T-Mobile and AT&T balk at proving 5G coverage claims, 'it's too expensive'

T-Mobile and AT&T balk at proving 5G coverage claims, 'it's too expensive'
It's become a familiar refrain by now - a carrier claiming coverage just to be snubbed by another carrier on process or measuring techniques. 

T-Mobile boasts the widest "5G availability," Verizon brags with the fastest 5G, all the while AT&T keeps reaping median download speed awards, what gives? If you are confused about the state of US carriers' 5G networks, you are not alone. 

They have employed a dizzying array of 5G bands for their base stations, and commenced the rollout from completely opposite approaches that prioritize different features, even if you have the latest and greatest phone like the Galaxy Note 20 Ultra.


US carriers' 5G coverage claims will need to be proven, says the FCC


 Coverage, in particular, is a bit trickier due to misleading claims, but its winner is still relatively easy to determine as T-Mobile. By virtue of using the slow but farther-reaching low 5G bands, T-Mobile can brag with blanketing "6,000 cities and towns covering 225 million people across over one million square miles" with 5G connectivity.

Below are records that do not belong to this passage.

(* ===== verification/CircuitProps.v ===== *)
(** * What a circuit breaker guarantees

    [history c t fs log]: some sequence of calls under a clock that does not go
    back, last read at [t], led to the circuit [c]; [log] are the answers given,
    and [fs] the times of the transient failures accepted since the circuit was
    last closed. *)
From stdpp Require Import base list gmap.
From Stdlib Require Import ZArith Lia.
From S2P Require Import Prelude Circuit.

Open Scope Z_scope.
Open Scope rust_scope.

Module CircuitProps.
Import Circuits.

Inductive answer :=
| Granted (permit : Z)
| Refused (e : CircuitUnavailable)
| Accepted (permit : Z) (kind : ProviderFailureKind)
| Ignored (permit : Z).

Definition granted (log : list answer) : list Z :=
  omap (fun a => match a with Granted p => Some p | _ => None end) log.
Definition accepted (log : list answer) : list Z :=
  omap (fun a => match a with Accepted p _ => Some p | _ => None end) log.

Definition reserve_answer (r : result CircuitUnavailable Z) : answer :=
  match r with Ok p => Granted p | Err e => Refused e end.
Definition complete_answer (p : Z) (r : option ProviderFailureKind) : answer :=
  match r with Some k => Accepted p k | None => Ignored p end.

(** The failures counted after a completion that took [c] to [c']. *)
Definition failures_after (c c' : Circuit) (fs : list Z) (r : option ProviderFailureKind) (now : Z)
    : list Z :=
  if bool_decide (phase (snapshot c) = Closed /\ phase (snapshot c') = Closed)
  then match r with Some k => if is_transient k then fs ++ [now] else fs | None => fs end
  else [].

Inductive history : Circuit -> Z -> list Z -> list answer -> Prop :=
| history_new t : 0 <= t <= u64_max -> history new t [] []
| history_restored r c t : 0 <= t <= u64_max -> restore_blocked r = Some c -> history c t [] []
| history_reserve c t fs log now r c' :
    history c t fs log -> t <= now <= u64_max -> reserve c now = (r, c') ->
    history c' now fs (log ++ [reserve_answer r])
| history_complete c t fs log p k retry now r c' :
    history c t fs log -> t <= now <= u64_max -> complete c p k retry now = (r, c') ->
    history c' now (failures_after c c' fs r now) (log ++ [complete_answer p r]).

(** ** The invariant *)
Record circuit_ok (c : Circuit) (t : Z) (fs : list Z) : Prop := {
  ok_time : 0 <= t <= u64_max;
  ok_permits : 0 <= next_permit c <= u64_max;
  ok_outstanding : forall p, p ∈ outstanding c -> 1 <= p <= next_permit c;
  ok_probe : forall p, probe c = Some p -> phase (snapshot c) = HalfOpen /\ p ∈ outstanding c;
  ok_reserved : probe_reserved (snapshot c) = bool_decide (is_Some (probe c));
  ok_until : forall u, open_until_ms (snapshot c) = Some u ->
    phase (snapshot c) = Open /\ 0 <= u <= u64_max /\ u <= t + 900000;
  ok_open : phase (snapshot c) = Open -> is_Some (open_until_ms (snapshot c));
  ok_level : 0 <= opening_level (snapshot c) <= 2;
  ok_reason : match phase (snapshot c), reason (snapshot c) with
    | Closed, None => True
    | (Open | HalfOpen), Some k => is_transient k = true
    | Blocked, Some k => is_blocked k = true
    | _, _ => False
    end;
  ok_closed : phase (snapshot c) = Closed -> opening_level (snapshot c) = 0;
  ok_blocked : phase (snapshot c) = Blocked -> outstanding c = ∅;
  ok_recent : phase (snapshot c) <> Closed -> recent c = [];
  ok_few : (length (recent c) <= 2)%nat;
  ok_failures : phase (snapshot c) <> Closed -> fs = [];
  ok_past : Forall (fun x => 0 <= x <= t) fs;
  ok_counted : forall now, t <= now -> retain_recent (recent c) now = retain_recent fs now;
}.

Lemma new_ok t : 0 <= t <= u64_max -> circuit_ok new t [].
Proof. intros Ht. split; simpl; intros; first [done|lia|set_solver]. Qed.

Lemma block_ok c t fs now k :
  circuit_ok c t fs -> t <= now <= u64_max -> is_blocked k = true -> circuit_ok (block c k) now [].
Proof.
  intros Hc Hnow Hk. pose proof (ok_time _ _ _ Hc). pose proof (ok_permits _ _ _ Hc).
  pose proof (ok_level _ _ _ Hc). split; simpl; intros; first [done|lia|set_solver].
Qed.
(* ===== verification/Routing.v ===== *)
(** * Adaptive provider routing (src/extensions/bot/src/provider/routing.rs, domain.rs)

    The router owns, per provider, an identity, score profiles and a circuit; a
    selection ranks the providers that pass every gate and reserves an attempt of
    the best one.  [None] stands for a panic of the code ([expect], indexing). *)
From stdpp Require Import base list gmap strings sorting.
From Stdlib Require Import ZArith Lia.
From S2P Require Import Prelude RustStr RustFloat Circuit Scoring.

Open Scope Z_scope.
Open Scope rust_scope.

Module Routes.
Import Circuits Scores.

(** ** Provider identifiers (domain.rs) *)
Definition MAX_PROVIDER_ID_BYTES : Z := 64.

Inductive ProviderIdError := IdEmpty | TooLong | InvalidCharacter | InvalidSeparator.

(** [u8::to_ascii_lowercase] and [u8::to_ascii_uppercase] *)
Definition byte_to_lower (b : Z) : Z := if is_ascii_upper b then b + 32 else b.
Definition byte_to_upper (b : Z) : Z := if is_ascii_lower b then b - 32 else b.

(** The loop of [ProviderId::parse] over the bytes; [separator_ok] is false at the
    first byte and after a separator. *)
Fixpoint parse_id_bytes (raw : list Z) (separator_ok : bool) : result ProviderIdError (list Z) :=
  match raw with
  | [] => Ok []
  | b :: rest =>
      if (b =? 45) || (b =? 95)
      then
        fail? negb separator_ok with InvalidSeparator in
        let? r := parse_id_bytes rest false in Ok (45 :: r)
      else if is_ascii_alphanumeric b
      then let? r := parse_id_bytes rest true in Ok (byte_to_lower b :: r)
      else Err InvalidCharacter
  end.

(** [raw.trim()], as bytes. *)
Definition trimmed (raw : string) : list Z := concat (map encode_char (trim (chars raw))).

(** [ProviderId::parse] of the trimmed text.  Identifiers are kept as their bytes:
    the canonical form is ASCII. *)
Definition parse_trimmed (raw : list Z) : result ProviderIdError (list Z) :=
  fail? bool_decide (raw = []) with IdEmpty in
  fail? MAX_PROVIDER_ID_BYTES <? Z.of_nat (length raw) with TooLong in
  let? normalized := parse_id_bytes raw false in
  fail? bool_decide (last raw = Some 45 \/ last raw = Some 95) with InvalidSeparator in
  Ok normalized.

Definition parse_id (raw : string) : result ProviderIdError (list Z) := parse_trimmed (trimmed raw).

(** [env_segment] *)
Definition env_segment (id : list Z) : list Z :=
  map (fun b => byte_to_upper (if b =? 45 then 95 else b)) id.

(** The order of [ProviderId]: the strings' bytes. *)
Definition ProviderId := list Z.
Definition id_cmp (a b : ProviderId) : comparison :=
  if bytes_ltb a b then Lt else if bytes_ltb b a then Gt else Eq.
Definition id_le (a b : ProviderId) : Prop := bytes_ltb b a = false.

(** ** Router state *)
Inductive RouteUnavailableReason :=
| NoConfiguredProvider | CapabilityUnavailable | PolicyDenied | AllOpen
| BlockedPendingRequalification | RouteBusy | BudgetExhausted.

(** The derived order of the reasons. *)
Definition reason_rank (r : RouteUnavailableReason) : Z :=
  match r with
  | NoConfiguredProvider => 0 | CapabilityUnavailable => 1 | PolicyDenied => 2 | AllOpen => 3
  | BlockedPendingRequalification => 4 | RouteBusy => 5 | BudgetExhausted => 6
  end.
(** * Sequence alignment: Needleman-Wunsch and Smith-Waterman

    A shallow embedding of the two dynamic-programming aligners of the
    notebook ([NW_makeTable], [NW_traceBack], [NeedlemanWunsch],
    [SW_makeTable], [SW_traceBack], [SmithWaterman]) and the properties of
    the alignment engine.

    Python values are modelled as follows: [int] is [Z], [str] is a list of
    characters, a list of lists is [list (list Z)], subscripts follow
    Python's rules (a negative subscript counts from the end, anything
    else out of range raises), and the [results] list that the traceback
    appends to is threaded as explicit state. *)

From Stdlib Require Import ZArith Ascii String.
From stdpp Require Import base list.

Local Open Scope Z_scope.

(** ** Python values and exceptions *)

Definition str := list ascii.

(** Literals are written as Rocq strings. *)
Definition s (lit : string) : str := list_ascii_of_string lit.

(** Both kinds of failure are [IndexError] in Python; they differ by who
    raises them: the explicit [raise] at the head of the tracebacks, or a
    subscript of a list or of a string. *)
Inductive exn : Type :=
  | TracebackOutOfBounds (i j : Z)
  | SubscriptOutOfRange.

Inductive result (A : Type) : Type :=
  | Ok (a : A)
  | Raise (e : exn).
Arguments Ok {A} a.
Arguments Raise {A} e.

#[global] Instance result_ret : MRet result := fun _ a => Ok a.
#[global] Instance result_bind : MBind result := fun _ _ f r =>
  match r with
  | Ok a => f a
  | Raise e => Raise e
  end.

Definition len {A} (l : list A) : Z := Z.of_nat (length l).

(** [l[i]]: a negative subscript is shifted by the length once. *)
Definition subscript {A} (l : list A) (i : Z) : result A :=
  let k := if i <? 0 then i + len l else i in
  if k <? 0 then Raise SubscriptOutOfRange
  else match l !! Z.to_nat k with
       | Some x => Ok x
       | None => Raise SubscriptOutOfRange
       end.

(** [l[i] = v]. *)
Definition store {A} (l : list A) (i : Z) (v : A) : result (list A) :=
  let k := if i <? 0 then i + len l else i in
  if k <? 0 then Raise SubscriptOutOfRange
  else if k <? len l then Ok (<[Z.to_nat k := v]> l)
  else Raise SubscriptOutOfRange.

Definition table := list (list Z).

(** [table[i][j]]. *)
Definition cell (t : table) (i j : Z) : result Z :=
  row ← subscript t i; subscript row j.

(** [table[i][j] = v]: the row object is updated in place; the rows of a
    table are distinct objects, so only row [i] changes. *)
Definition set_cell (t : table) (i j : Z) (v : Z) : result table :=
  row ← subscript t i; row' ← store row j v; store t i row'.

(** [for k in range(a, b): s = body(k, s)]. *)
Fixpoint for_from {St} (count : nat) (k : Z) (body : Z → St → result St) (st : St)
  : result St :=
  match count with
  | O => Ok st
  | S count' => st' ← body k st; for_from count' (k + 1) body st'
  end.

Definition for_range {St} (a b : Z) (body : Z → St → result St) (st : St) : result St :=
  for_from (Z.to_nat (b - a)) a body st.

(** ** Table construction *)

Definition NW_makeTable (X Y : str) (g : Z) : result table :=
  let table0 : table := [] in
  table1 ← for_range 0 (len X + 1)
              (fun _ t => Ok (t ++ [replicate (Z.to_nat (len Y + 1)) 0])) table0;
  table2 ← for_range 0 (len X + 1) (fun i t => set_cell t i 0 (i * g)) table1;
  for_range 0 (len Y + 1) (fun j t => set_cell t 0 j (j * g)) table2.

Definition SW_makeTable (X Y : str) : result table :=
  let table0 : table := [] in
  for_range 0 (len X + 1)
    (fun _ t => Ok (t ++ [replicate (Z.to_nat (len Y + 1)) 0])) table0.

(** ** Table fill *)

(** [score = lambda a, b: match if a == b else mismatch] *)
Definition score (mtch mismatch : Z) (a b : ascii) : Z :=
  if Ascii.eqb a b then mtch else mismatch.

Definition max3 (a b c : Z) : Z := Z.max (Z.max a b) c.

(** The loop of [NeedlemanWunsch]; [X] and [Y] carry the sentinel. *)
Definition NW_fill (t : table) (X Y : str) (gap mtch mismatch : Z) : result table :=
  for_range 1 (len t) (fun i t =>
    row ← subscript t i;
    for_range 1 (len row) (fun j t =>
      d ← cell t (i - 1) (j - 1);
      xi ← subscript X i;
      yj ← subscript Y j;
      let a := d + score mtch mismatch xi yj in
      u ← cell t (i - 1) j;
      let b := u + gap in
      l ← cell t i (j - 1);
      let c := l + gap in
      set_cell t i j (max3 a b c)) t) t.

(** The loop of [SmithWaterman]. *)
Definition SW_fill (t : table) (X Y : str) (gap mtch mismatch : Z) : result table :=
  for_range 1 (len t) (fun i t =>
    row ← subscript t i;
    for_range 1 (len row) (fun j t =>
      d ← cell t (i - 1) (j - 1);
      xi ← subscript X i;
      yj ← subscript Y j;
      let a := d + score mtch mismatch xi yj in
      u ← cell t (i - 1) j;
      let b := u + gap in
      l ← cell t i (j - 1);
      let c := l + gap in
      set_cell t i j (max3 a b c)) t) t.

(** ** Traceback *)

Definition alignment : Type := str * str.

(** A computation over the shared [results] list.  [None] is fuel
    exhaustion: the fuel of a traceback is the number of nested calls it
    may still make, and a traceback that asks for more does not come back.
    A raised exception keeps the list as it was when the exception left
    the computation. *)
Definition M (A : Type) : Type :=
  list alignment → option (list alignment * result A).

#[global] Instance M_ret : MRet M := fun _ a rs => Some (rs, Ok a).
#[global] Instance M_bind : MBind M := fun _ _ f c rs =>
  match c rs with
  | Some (rs', Ok a) => f a rs'
  | Some (rs', Raise e) => Some (rs', Raise e)
  | None => None
  end.

Definition lift {A} (r : result A) : M A := fun rs => Some (rs, r).
Definition raise {A} (e : exn) : M A := fun rs => Some (rs, Raise e).
Definition append (p : alignment) : M unit := fun rs => Some (rs ++ [p], Ok tt).
Definition out_of_fuel {A} : M A := fun _ => None.
Definition when (b : bool) (c : M unit) : M unit := if b then c else mret tt.

Definition gap_marker : ascii := "-"%char.
Definition sentinel : ascii := "*"%char.

Fixpoint NW_traceBack (fuel : nat) (t : table) (X Y : str) (g m n : Z)
    (i j : Z) (a1 a2 : str) : M unit :=
  match fuel with
  | O => out_of_fuel
  | S fuel =>
    if (i <? 0) || (j <? 0) then raise (TracebackOutOfBounds i j) else
    when ((i =? 0) && negb (j =? 0))
      (yj ← lift (subscript Y j);
       NW_traceBack fuel t X Y g m n i (j - 1) (a1 ++ [gap_marker]) (a2 ++ [yj]));;
    when ((j =? 0) && negb (i =? 0))
      (xi ← lift (subscript X i);
       NW_traceBack fuel t X Y g m n (i - 1) j (a1 ++ [xi]) (a2 ++ [gap_marker]));;
    if (i =? 0) && (j =? 0) then
      append (rev a1, rev a2)
    else
      a ← lift (cell t i j);
      b ← lift (cell t (i - 1) j);
      c ← lift (cell t i (j - 1));
      d ← lift (cell t (i - 1) (j - 1));
      is_match ← (if a - d =? m
                  then xi ← lift (subscript X i); yj ← lift (subscript Y j);
                       mret (Ascii.eqb xi yj)
                  else mret false);
      when is_match
        (xi ← lift (subscript X i); yj ← lift (subscript Y j);
         NW_traceBack fuel t X Y g m n (i - 1) (j - 1) (a1 ++ [xi]) (a2 ++ [yj]));;
      is_mismatch ← (if a - d =? n
                     then xi ← lift (subscript X i); yj ← lift (subscript Y j);
                          mret (negb (Ascii.eqb xi yj))
                     else mret false);
      when is_mismatch
        (xi ← lift (subscript X i); yj ← lift (subscript Y j);
         NW_traceBack fuel t X Y g m n (i - 1) (j - 1) (a1 ++ [xi]) (a2 ++ [yj]));;
      when (a - b =? g)
        (xi ← lift (subscript X i);
         NW_traceBack fuel t X Y g m n (i - 1) j (a1 ++ [xi]) (a2 ++ [gap_marker]));;
      when (a - c =? g)
        (yj ← lift (subscript Y j);
         NW_traceBack fuel t X Y g m n i (j - 1) (a1 ++ [gap_marker]) (a2 ++ [yj]))
  end.

Fixpoint SW_traceBack (fuel : nat) (t : table) (X Y : str) (g m n : Z)
    (i j : Z) (a1 a2 : str) : M unit :=
  match fuel with
  | O => out_of_fuel
  | S fuel =>
    if (i <? 0) || (j <? 0) then raise (TracebackOutOfBounds i j) else
    if (i =? 0) || (j =? 0) then
      append (rev a1, rev a2)
    else
      a ← lift (cell t i j);
      b ← lift (cell t (i - 1) j);
      c ← lift (cell t i (j - 1));
      d ← lift (cell t (i - 1) (j - 1));
      is_match ← (if a - d =? m
                  then xi ← lift (subscript X i); yj ← lift (subscript Y j);
                       mret (Ascii.eqb xi yj)
                  else mret false);
      when is_match
        (xi ← lift (subscript X i); yj ← lift (subscript Y j);
         SW_traceBack fuel t X Y g m n (i - 1) (j - 1) (a1 ++ [xi]) (a2 ++ [yj]));;
      is_mismatch ← (if a - d =? n
                     then xi ← lift (subscript X i); yj ← lift (subscript Y j);
                          mret (negb (Ascii.eqb xi yj))
                     else mret false);
      when is_mismatch
        (xi ← lift (subscript X i); yj ← lift (subscript Y j);
         SW_traceBack fuel t X Y g m n (i - 1) (j - 1) (a1 ++ [xi]) (a2 ++ [yj]));;
      when (a - b =? g)
        (xi ← lift (subscript X i);
         SW_traceBack fuel t X Y g m n (i - 1) j (a1 ++ [xi]) (a2 ++ [gap_marker]));;
      when (a - c =? g)
        (yj ← lift (subscript Y j);
         SW_traceBack fuel t X Y g m n i (j - 1) (a1 ++ [gap_marker]) (a2 ++ [yj]))
  end.
(** C6. The handler of a document, for an accepted archive that passes
    the tests while the create mode is armed without the template.  When
    the download, the extraction and the layout fix succeed, the root
    has no [README.md] and the repository is created, the file
    [README.md] with the content [# <project-name>], an empty line,
    [Project uploaded via Telegram Bot] and a newline is in the directory
    that [upload_files] walks, so that it is among the files for which
    upload requests are sent.  When the upload succeeds the counter has
    grown by exactly 1 and the last reply contains the URL of the
    repository; when it fails the counter is unchanged. *)
Theorem create_workflow_adds_basic_readme
    (upd : update) (doc : document) (name : string) (st0 : state)
    (zip_bytes : string) (w1 : W) (d : FS.fs)
    (entries : list (string * node)) (st2 : state) :
  gate_accepts upd st0 = true ->
  mode_is "update" (udata st0) = false ->
  mode_is "upload" (udata st0) = true ->
  default false (ud_use_template (udata st0)) = false ->
  file_name doc = Some name ->
  valid_archive doc = true ->
  download_to_drive (file_id doc) (world st0) = (Ok zip_bytes, w1) ->
  zip_extractall zip_bytes = Ok d ->
  check_and_fix_zip_structure d = (Ok tt, Some (Dir entries)) ->
  FS.assoc "README.md" entries = None ->
  let project_name := Py.replace name ".zip" "" in
  let content := "# " +:+ project_name +:+ Py.nl +:+ Py.nl +:+
                 "Project uploaded via Telegram Bot" +:+ Py.nl in
  let staged := Some (Dir (entries ++ [("README.md", File content)])) in
  let st1 := with_events (create_progress doc project_name false)
               (set_world w1
                  (set_udata (pop_use_template (pop_mode (udata st0)))
                             (accepted_state st0))) in
  create_repository project_name
    ("Project uploaded via Telegram Bot on " +:+ strftime_now (world st1)) st1
  = (Ok true, st2) ->
  let st3 := with_events [EvEdit (uploading_text project_name)] st2 in
  In ("README.md", content) (os_walk_files staged) /\
  exists (ok : bool) (st4 st' : state) (lookup : list event)
         (answers : list (option response)) (username : string),
    upload_files project_name staged st3 = (Ok ok, st4) /\
    trace st4 = (trace st3 ++ lookup ++
                 uploads username project_name (os_walk_files staged) answers)%list /\
    (ok = true -> length answers = length (os_walk_files staged)) /\
    handle_document upd doc st0 = (Ok tt, st') /\
    (ok = true ->
       upload_counter st' = upload_counter st0 + 1 /\
       exists login text,
         gh_username st4 = Some login /\
         trace st' = (trace st4 ++ [EvEdit text])%list /\
         occurs_in ("https://github.com/" +:+ login +:+ "/" +:+ project_name) text) /\
    (ok = false ->
       upload_counter st' = upload_counter st0 /\
       trace st' = (trace st4 ++ [EvEdit upload_failure_text])%list).
Proof.
  intros Hgate Hupdate Hupload Htemplate Hdoc Hvalid Hdl Hzip Hfix Habsent
         project_name content staged st1 Hcreate st3.
  split; [apply walk_files_has_root_file|].
  assert (Hstaged : staged_with_readme false project_name
            (basic_readme_uploaded project_name) (Some (Dir entries)) = Some staged).
  { now apply staged_basic_readme. }
  destruct (upload_stage_run project_name false (Some (Dir entries)) staged st3 Hstaged)
    as (ok & st4 & st' & Hrun & Hstage & Htrue & Hfalse).
  destruct (upload_files_spec project_name staged st3)
    as (ok' & st4' & lookup & answers & u & Hrun' & Htr & _ & Hok & Hlogin & _).
  rewrite Hrun in Hrun'. injection Hrun' as <- <-.
  assert (Hcount : upload_counter st3 = upload_counter st0).
  { destruct (steady_create_repository upload_counter blind_upload_counter
                project_name
                ("Project uploaded via Telegram Bot on " +:+ strftime_now (world st1))
                st1) as (b & st2' & Hc & Hkeep).
    rewrite Hcreate in Hc. injection Hc as <- <-.
    unfold st3. cbn. rewrite Hkeep. reflexivity. }
  assert (Hhandler : handle_document upd doc st0 = (Ok tt, st')).
  { rewrite handle_document_accepted by exact Hgate.
    rewrite Hupdate, Hupload. cbn [negb].
    unfold valid_archive in Hvalid. rewrite Hdoc in Hvalid.
    destruct (file_size doc) as [size|] eqn:Hdocsize; [|discriminate].
    apply andb_true_iff in Hvalid as [Hname Hsize].
    apply negb_true_iff in Hsize.
    unfold create_workflow. rewrite Hdoc, Hname, Hdocsize, Hsize. cbn [negb].
    fold project_name.
    rewrite run_bind_gets. unfold update_user_data. rewrite !run_bind_modify.
    cbn [udata accepted_state set_last_message_time]. rewrite Htemplate.
    unfold bind at 1. unfold reply_text at 1, emit at 1, modify at 1. cbv beta iota.
    unfold try_except, create_steps.
    unfold bind at 1. unfold download at 1. cbn [world set_trace set_udata accepted_state
                                                        set_last_message_time].
    rewrite Hdl.
    unfold bind at 1. unfold edit_text at 1, emit at 1, modify at 1. cbv beta iota.
    unfold bind at 1. unfold extractall at 1. rewrite Hzip. unfold ret at 1.
    cbv beta iota.
    unfold bind at 1. rewrite (on_disk_ok _ d tt (Some (Dir entries)) _ Hfix).
    cbn [snd].
    unfold bind at 1. unfold edit_text at 1, emit at 1, modify at 1. cbv beta iota.
    rewrite run_bind_gets.
    unfold bind at 1.
    match goal with
    | |- context [create_repository project_name _ ?s] =>
        replace s with st1
          by (unfold st1, with_events, create_progress, accepted_state,
                set_trace, set_world, set_udata, set_last_message_time; cbn;
              now rewrite <- !app_assoc)
    end.
    rewrite Hcreate. cbn [negb].
    unfold bind at 1. unfold edit_text at 1, emit at 1, modify at 1. cbv beta iota.
    change (set_trace (trace st2 ++ [EvEdit _]) st2) with st3.
    now rewrite Hstage. }
  exists ok, st4, st', lookup, answers, u.
  split; [exact Hrun|]. split; [exact Htr|]. split; [|split; [exact Hhandler|split]].
  - intros Hyes. destruct Hlogin as [(_ & _ & Hlen)|[-> _]]; [exact Hlen|].
    subst ok. discriminate.
  - intros Hyes. destruct (Htrue Hyes) as (Hc & login & Hu & _ & Htr').
    split; [now rewrite Hc, Hcount|].
    exists login, (upload_success_text project_name (Some login) false
                                       (upload_counter st3 + 1)).
    split; [exact Hu|]. split; [exact Htr'|].
    apply (upload_success_text_has_url project_name (Some login)).
  - intros Hno. destruct (Hfalse Hno) as (Hc & Htr').
    split; [now rewrite Hc, Hcount | exact Htr'].
Qed.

At the end of June, AT&T said its 5G service was live in 335 markets, covering multiple cities within those, and reaching 179 million people.

In contrast, Verizon recently got into hot water over "nationwide" 5G coverage ad claims, as its ultrafast mmWave network needs base stations every 1000 feet or so, and is only available in streets and blocks of certain cities. Still, that doesn't prevent T-Mobile from advertising its 5G coverage as more than AT&T and Verizon "combined," even though it measures every small town and village it blankets, and not whole metro areas as AT&T, so population coverage is the more reliable metric in the end.

In any case, the FCC now wants carriers to stop with the computer models of their 5G coverage, roll up their sleeves, and do actual on-the-ground testing, similar to what companies like Rootmetrics do:


Needless to say, both AT&T and T-Mobile are not impressed (Verizon is conspicuously absent from the objection letters sent to the FCC), reports CNET, and claim that such tests would be prohibitively expensive to carry out.


So, driving around to prove coverage will be too expensive, according to carriers, while third companies do it anyway, and sell the data to the highest business analytical bidder. We'll see if the FCC prevails, but Congressional leaders from both parties are pushing it to clean up its maps, especially in rural areas that get government subsidies, so the carriers might have to fire up their engines in the end.